Exercising accurate and valid judgement in critical situations, sustained attention, the ability to learn and remember, excellent vision, short reaction time, corrective reflexes, dexterity, smooth, tremor-free purposive movements and excellent, undiminished functional abilities determine one’s capabilities. Acknowledging a failing in oneself is difficult. Self-assessment is riddled with bias and conflict of interests.

Not the end of the road

Retirement is not the end of the road. It is the beginning of a new highway, a chance to become Ganapathy 2.0! At the winter of my life do I hit ‘replay’ or ‘fast forward’? Recycling a used brain surgeon (not a brainy one as my grandson pointed out ) is challenging. Retirement is more difficult than work! Stepping down, only means an occupational change. With no accountability and individual patient management responsibility, I now do what I also wanted to do!

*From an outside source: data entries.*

Definition TileGetRenderTargetPitch (width bytes_per_element num_fragments_log2 : Z) : tried Z :=
  if width =? 0 then refused else
  '(block_width, _) ← Gen5Msaa64KBBlockSizeFromElementBytes bytes_per_element num_fragments_log2;
  let calculated_pitch := align_up64 width block_width in
  if calculated_pitch >? u32_max then refused else gives (to_u32 calculated_pitch).

Definition TileGetDepthPitch (width bytes_per_element num_fragments_log2 : Z) : tried Z :=
  TileGetRenderTargetPitch width bytes_per_element num_fragments_log2.

Definition TileGetRenderTargetSize (width height pitch bytes_per_element num_fragments_log2 : Z)
    : tried TileSizeAlign :=
  if (height =? 0) || (pitch =? 0) then refused else
  '(block_width, block_height) ←
     Gen5Msaa64KBBlockSizeFromElementBytes bytes_per_element num_fragments_log2;
  expected_pitch ← TileGetRenderTargetPitch width bytes_per_element num_fragments_log2;
  if negb (pitch =? expected_pitch) then refused else
  let padded_height := align_up64 height block_height in
  let size := mul64 (mul64 (mul64 pitch padded_height) bytes_per_element) (Z.shiftl 1 num_fragments_log2) in
  if (size =? 0) || (size >? u32_max) then refused else gives (mkTileSizeAlign (to_u32 size) 65536).

(** [while (max_dimension > 1) { max_dimension >>= 1; max_levels++; }]; 32
    rounds are enough for 32 bits. *)
Fixpoint count_levels (fuel : nat) (max_dimension max_levels : Z) : Z :=
  match fuel with
  | O => max_levels
  | S fuel => if max_dimension >? 1 then count_levels fuel (Z.shiftr max_dimension 1) (add32 max_levels 1)
              else max_levels
  end.

Definition render_target_format (bytes_per_element : Z) : tried Z :=
  if bytes_per_element =? 1 then gives (BufferFormatValue k8UNorm)
  else if bytes_per_element =? 2 then gives (BufferFormatValue k16UNorm)
  else if bytes_per_element =? 4 then gives (BufferFormatValue k32Float)
  else if bytes_per_element =? 8 then gives (BufferFormatValue k16_16_16_16Float)
  else if bytes_per_element =? 16 then gives (BufferFormatValue k32_32_32_32Float)
  else refused.

Definition TileGetRenderTargetMipLayout (width height pitch bytes_per_element levels : Z)
    (level_sizes : option (list TileSizeOffset)) (padded_size : option (list TilePaddedSize))
    : tried (TileSizeAlign * option (list TileSizeOffset) * option (list TilePaddedSize)) :=
  if (width =? 0) || (height =? 0) || (levels =? 0) || (levels >? 16) then refused else
  expected_pitch ← TileGetRenderTargetPitch width bytes_per_element 0;
  if negb (pitch =? expected_pitch) then refused else
  if levels >? count_levels 32 (Z.max width height) 1 then refused else
  format ← render_target_format bytes_per_element;
  '(total, calculated_levels, calculated_padded) ←
     TileGetTextureSize format width height pitch levels (TileModeValue kRenderTarget)
       (Some no_size) (Some (array16 no_level)) (Some (array16 no_padding));
  if (sa_size total =? 0) || negb (sa_align total =? 65536) then refused else
  level_sizes ← copy_out (default [] calculated_levels) levels level_sizes;
  padded_size ← copy_out (default [] calculated_padded) levels padded_size;
  gives (total, level_sizes, padded_size).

The take home message: In spite of the World Health Organization recognising 66-79 as the new middle age, doctors above 70, desirous of continuing practice, should have their license reviewed once in two years after a thorough evaluation. Exceptions can be accepted but rules and regulations need to be formulated. Re-assessment by younger individuals will pose unique challenges!

(The author a former distinguished professor at IIT Kanpur and is past president of the Neurological Society of India, the Indian Society for Stereotactic & Functional Neurosurgery and the Telemedicine Society of India.)